Nello strazio di Gesù, che grida “Dio mio, Dio mio, perché mi hai abbandonato?” la Weil individua “la vera prova che il cristianesimo è qualcosa di divino”.
Difatti, se l'anima emette quel grido e ancora non smette di amare, essa può trascendere la sventura, la gioia e la sofferenza, per accedere all'amore di Dio, giacché nel profondo della sventura splende la misericordia divina.
È la medesima «intuizione precristiana» espressa dall'autore dell'Iliade, che, descrivendo la guerra e con essa un terrificante assetto della realtà, «ha amato abbastanza Dio per avere questa capacità. È questo infatti il significato implicito del poema e l'unica sorgente della sua bellezza; ma non è stato affatto capito».

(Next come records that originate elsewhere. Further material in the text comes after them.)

(** C21: however the arenas are used, no operation follows a pointer to freed
    memory, every piece that was handed out and not rewound past is in live
    memory, aligned if it was bumped, and overlaps no other, and every program
    text can still be read, with its final NUL. *)
Theorem source_arena_safe w c : in_use w c ->
  (forall o, op_allowed w c o -> exists w' c', run_op w c o = Some (w', c')) /\
  (forall a pc, pc ∈ cl_pieces c a -> live_range w (pc_ptr pc) (pc_len pc) = true /\ (pc_text pc = None -> pc_ptr pc mod 8 = 0)) /\
  (forall a b p q, p ∈ cl_pieces c a -> q ∈ cl_pieces c b -> (a = b /\ p = q) \/ pc_apart p q) /\
  (forall pc s, pc ∈ cl_pieces c CODE -> pc_text pc = Some s -> mem_read w (pc_ptr pc) (length (s ++ [0])) = Some (s ++ [0])).
Proof.
  intros H. pose proof (in_use_inv w c H) as Hi. split; [intros o Ho; destruct (step_inv w c o Hi Ho) as (w' & c' & E & _); eauto|]. destruct Hi as (lc & lp & R & [Pc _] & [Pp _] & T & P & I). pose proof (rep_swap _ _ _ _ R) as R'.
  assert (L : forall a pc, pc ∈ cl_pieces c a -> live_range w (pc_ptr pc) (pc_len pc) = true /\ (pc_text pc = None -> pc_ptr pc mod 8 = 0)).
  { intros [] pc Hpc; split; [apply (piece_live CODE w lc lp _ pc R Pc Hpc); lia| |apply (piece_live PARSE w lp lc _ pc R' Pp Hpc); lia|]; [destruct Pc as [F _]|destruct Pp as [F _]]; rewrite Forall_forall in F; destruct (F pc Hpc) as (_ & A & _); exact A. }
  split; [exact L|]. split.
  - intros [] [] p q Hp Hq; [destruct (pieces_same lc _ p q Pc Hp Hq); auto|right; eapply (pieces_cross CODE); eauto|right; eapply (pieces_cross PARSE); eauto|destruct (pieces_same lp _ p q Pp Hp Hq); auto].
  - intros pc s Hpc Hs. destruct (T pc s Hpc Hs) as (_ & E & B). destruct (L CODE pc Hpc) as [Hl _]. unfold mem_read. rewrite B. rewrite E in Hl. unfold zlen in Hl. rewrite length_app. cbn [length]. replace (Z.of_nat (length s + 1)) with (Z.of_nat (length s) + 1) by lia. rewrite Hl. reflexivity.
Qed.

(** Interning gives a pointer to the text followed by NUL, the same pointer
    for a text that is in the table, at no cost, and a text that got an entry
    is in the table from then on. *)
Theorem interning_correct w c code m entry_ok p w' : in_use w c -> op_allowed w c (AllocText code m entry_ok) -> code <> [] -> code_arena_alloc w code m entry_ok = Some (p, w') ->
  (forall e m' ok', e ∈ code_interns w -> key w e <> [] -> code_arena_alloc w (key w e) m' ok' = Some (e.1, w)) /\
  (p <> 0 -> mem_read w' p (length (code ++ [0])) = Some (code ++ [0]) /\ (entry_ok = true \/ p ∈ map fst (code_interns w) -> (p, zlen code) ∈ code_interns w' /\ key w' (p, zlen code) = code)).
Proof.
  intros H [Hs Hm] Hne E. destruct (in_use_inv w c H) as (lc & lp & B). pose proof B as (R & Ic & Ip & T & P & I). split.
  - intros e m' ok' He Hk. unfold code_arena_alloc. destruct (Nat.eqb_spec (length (key w e)) 0) as [Hz|_]; [destruct (key w e); [contradiction|discriminate]|]. destruct (find_text w c lc lp (key w e) B) as [(q & -> & Hq & Eq)|[_ Hno]]; [|exfalso; apply Hno, list_elem_of_fmap; eauto].
    enough (e = (q, zlen (key w e))) as -> by reflexivity. destruct I as [_ I]. clear -He Hq Eq I. induction (code_interns w) as [|x es IH]; [inversion He|]. cbn [map] in I. apply NoDup_cons in I as [N1 N2]. apply elem_of_cons in He as [->|He], Hq as [Hq|Hq]; auto.
    + exfalso. apply N1, list_elem_of_fmap. eauto.
    + subst x. exfalso. apply N1, list_elem_of_fmap. exists e. rewrite Eq. auto.
  - intros Hp. destruct (alloc_cases w c lc lp code m entry_ok B Hs Hm Hne) as [(q & E2 & Hq & Eq)|[E2|(q & w1 & w2 & Hnew & Tk & Hw & E2)]]; rewrite E in E2; injection E2 as -> ->; [|contradiction|].
    + split; [|auto]. destruct I as [I _]. destruct (I _ Hq) as (pc & s & Hpc & Hst & E1 & E2). cbn [fst snd] in *. assert (s = code) as -> by (rewrite <- Eq; symmetry; eapply key_text; eauto). destruct (T pc code Hpc Hst) as (_ & L & Bt). rewrite <- E1. unfold mem_read. rewrite Bt.
      rewrite (piece_live CODE w lc lp (cl_pieces c CODE) pc R (proj1 Ic) Hpc); [reflexivity|lia|rewrite L; unfold zlen; rewrite length_app; cbn [length]; lia].
    + destruct (place_inv w c lc lp code q w1 entry_ok B Tk Hne Hnew) as (w3 & E3 & (lc2 & lp2 & R3 & Ic3 & _ & T3 & _ & I3) & _ & _). rewrite Hw in E3. injection E3 as <-. set (pc := Piece q (zlen code + 1) (Some code)) in *. cbn [add_piece cl_pieces on] in *. fold pc in Ic3, T3.
      assert (Hpc : pc ∈ pc :: cl_pieces c CODE) by left. destruct (T3 pc code Hpc eq_refl) as (_ & L & Bt). split.
      * unfold mem_read. cbn [pc_ptr] in Bt. unfold pc in Bt. cbn [pc_ptr] in Bt. rewrite Bt. rewrite (piece_live CODE _ lc2 lp2 _ pc R3 (proj1 Ic3) Hpc); [reflexivity|cbn; lia|rewrite L; unfold zlen, pc; cbn [pc_ptr]; rewrite length_app; cbn [length]; lia].
      * intros Hent. destruct entry_ok; [split; [left|]; unfold key; cbn [fst snd]; unfold zlen; rewrite Nat2Z.id; apply bytes_prefix, Bt|]. destruct Hent as [|Hent]; [discriminate|exfalso]. apply list_elem_of_fmap in Hent as (e & -> & He). destruct I as [I _]. destruct (I e He) as (x & s & Hx & _ & Ex & _).
        destruct Ic3 as [[F O] _]. inversion O as [|? ? O1 _]; subst. rewrite List.Forall_forall in O1. specialize (O1 x ltac:(apply list_elem_of_In, Hx)). rewrite Forall_forall in F. destruct (F x) as (F1 & _); [right; exact Hx|]. destruct (F pc Hpc) as (F2 & _). unfold pc_apart, pc in O1. cbn [pc_ptr pc_len] in *. lia.
Qed.

(** No block is lost: what the two arenas count is all that is live, and
    resetting gives back every block and forgets every text. *)
Theorem arena_reset_frees w c : in_use w c ->
  (exists n1 n2, code_arena_get_memory w = Some n1 /\ parse_arena_get_memory w = Some n2 /\ n1 + n2 = live_bytes w) /\
  exists w', code_arena_reset w = Some w' /\ sm_blocks w' = ∅ /\ code_interns w' = [] /\ in_use w' no_pieces.
Proof.
  intros H. split.
  { destruct (in_use_inv w c H) as (lc & lp & R & _). exists (chain_bytes lc), (chain_bytes lp). splits; [apply (memory_chain CODE w lc lp R)|apply (memory_chain PARSE w lp lc (rep_swap _ _ _ _ R))|rewrite (live_chains _ _ _ _ R); reflexivity]. }
  destruct (arena_reset_ok w c (in_use_inv w c H)) as (w' & E & E2 & (lc & lp & _ & _ & _ & _ & _ & [I _])). exists w'. splits; auto.
  - destruct (code_interns w') as [|e es]; [reflexivity|]. destruct (I e ltac:(left)) as (pc & s & Hpc & _). inversion Hpc.
  - apply (use_step w c Reset w' no_pieces H); [exact Logic.I|]. cbn [run_op]. rewrite E. reflexivity.
Qed.

Module Example.

(** A text [a] in a block at 4096. *)
Definition text : list Z := [97].
Definition one : option (source_mem * client) := run_op empty_mem no_pieces (AllocText text 4096 true).
Definition w1 : source_mem := match one with Some (w, _) => w | None => empty_mem end.
Definition c1 : client := match one with Some (_, c) => c | None => no_pieces end.
Lemma first_allowed : op_allowed empty_mem no_pieces (AllocText text 4096 true).
Proof. split; [vm_compute; reflexivity|]. right. splits; [lia|reflexivity|vm_compute; reflexivity|]. intros b k H. cbn in H. rewrite lookup_empty in H. discriminate. Qed.
Lemma used : in_use w1 c1.
Proof. apply (use_step empty_mem no_pieces (AllocText text 4096 true)); [apply use_start|apply first_allowed|]. unfold w1, c1. destruct one as [[w c]|] eqn:E; [exact E|vm_compute in E; discriminate]. Qed.

Lemma source_arena_safe_witness : in_use w1 c1 /\ exists pc, pc ∈ cl_pieces c1 CODE /\ mem_read w1 (pc_ptr pc) 2 = Some [97; 0].
Proof.
  split; [apply used|]. destruct (source_arena_safe w1 c1 used) as (_ & _ & _ & H). exists (Piece 4120 2 (Some text)). assert (Hin : Piece 4120 2 (Some text) ∈ cl_pieces c1 CODE) by (apply list_elem_of_In; vm_compute; left; reflexivity).
  split; [exact Hin|]. exact (H _ text Hin eq_refl).
Defined.
Lemma interning_correct_witness : in_use empty_mem no_pieces /\ code_arena_alloc empty_mem text 4096 true = Some (4120, w1) /\ (4120, 1) ∈ code_interns w1 /\ code_arena_alloc w1 text 0 false = Some (4120, w1).
Proof.
  assert (E : code_arena_alloc empty_mem text 4096 true = Some (4120, w1)) by reflexivity. assert (E2 : code_arena_alloc w1 text 0 false = Some (4120, w1)) by reflexivity.
  split; [apply use_start|]. split; [exact E|]. split; [|exact E2].
  refine (proj1 (proj2 (proj2 (interning_correct empty_mem no_pieces text 4096 true 4120 w1 use_start first_allowed ltac:(discriminate) E) ltac:(discriminate)) (or_introl eq_refl))).
Defined.
Lemma arena_reset_frees_witness : in_use w1 c1 /\ live_bytes w1 = 65560 /\ exists w', code_arena_reset w1 = Some w' /\ sm_blocks w' = ∅.
Proof.
  split; [apply used|]. split; [reflexivity|]. destruct (arena_reset_frees w1 c1 used) as (_ & w' & E & E2 & _). exists w'. split; assumption.
Defined.

(** Rewinding past the text forgets it. *)
Example rewound : match code_arena_rewind w1 (Mark 0 0) with Some w => Some (code_interns w, code_arena_get_memory w) | None => None end = Some ([], Some 0).
Proof. vm_compute. reflexivity. Qed.
(** A bump after the text is aligned; a text after it is not. *)
Example bumped : match code_arena_bump w1 5 0 with Some (p, w) => option_map fst (code_arena_alloc w [98] 0 true) | None => None end = Some 4136 /\ option_map fst (code_arena_bump w1 5 0) = Some 4128.
Proof. split; vm_compute; reflexivity. Qed.
End Example.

La materia e la necessità, la gravità e la pesantezza (pesanteur), sono opera di Dio, dunque l'ordine della natura merita di essere amato per la sua armonica obbedienza a Dio:
«Imitare la bellezza del creato, adeguarsi all'assenza di finalità, di intenzioni, di discriminazione, significa rinunciare alle nostre intenzioni, alla nostra volontà. Essere perfettamente obbedienti significa essere perfetti come è perfetto il nostro padre celeste.»
Per ricongiungersi a Dio, l'uomo è chiamato, a milioni d'anni dalla creazione, a compiere una nuova «follia»: immolarsi e accettare la propria sventura sino in fondo, affinché Dio possa donargli «la pienezza dell'essere».
Accettare significa trasformare, trasfigurare la sofferenza in sacrificio che redime, nell'ammissione che «la nostra vita è impossibile [...]. Siccome siamo creature siamo contraddizione; perché siamo Dio e, al tempo stesso, infinitamente altro da Dio». La gratitudine, la compassione, l'amicizia, l'amore per la bellezza del creato, sono sentimenti sovrannaturali, «follie» protese a Dio; poiché l'uomo è venuto al mondo unicamente per consentire a rinnegare se stesso e cedere il passo all'amore di Dio, che è amore di Dio per Dio medesimo, perché «Dio solo è capace di amare Dio». Per tale ragione Cristo ha sentenziato che dobbiamo rinunciare a noi stessi: «Dio si è negato in nostro favore, per offrirci la possibilità di rinnegarci per lui».
La nozione di «decreazione» (décréation) – che sembra avere come fonte la Cabala, (sconosciuta però alla Weil) risulta centrale nella riflessione più matura della pensatrice, che si apre alla prospettiva di un volontario annullamento dell'io e del sé personale, pur senza un'abdicazione al «noi» collettivistico:
«La perfezione è impersonale [...] Tutto lo sforzo dei mistici è sempre stato volto a ottenere che non ci fosse più nella loro anima nessuna parte che dicesse "io". Ma la parte dell'anima che dice "noi" è ancora infinitamente più pericolosa.»; in quanto l'accesso alla verità, come la perfezione, è inattuabile attraverso il «noi».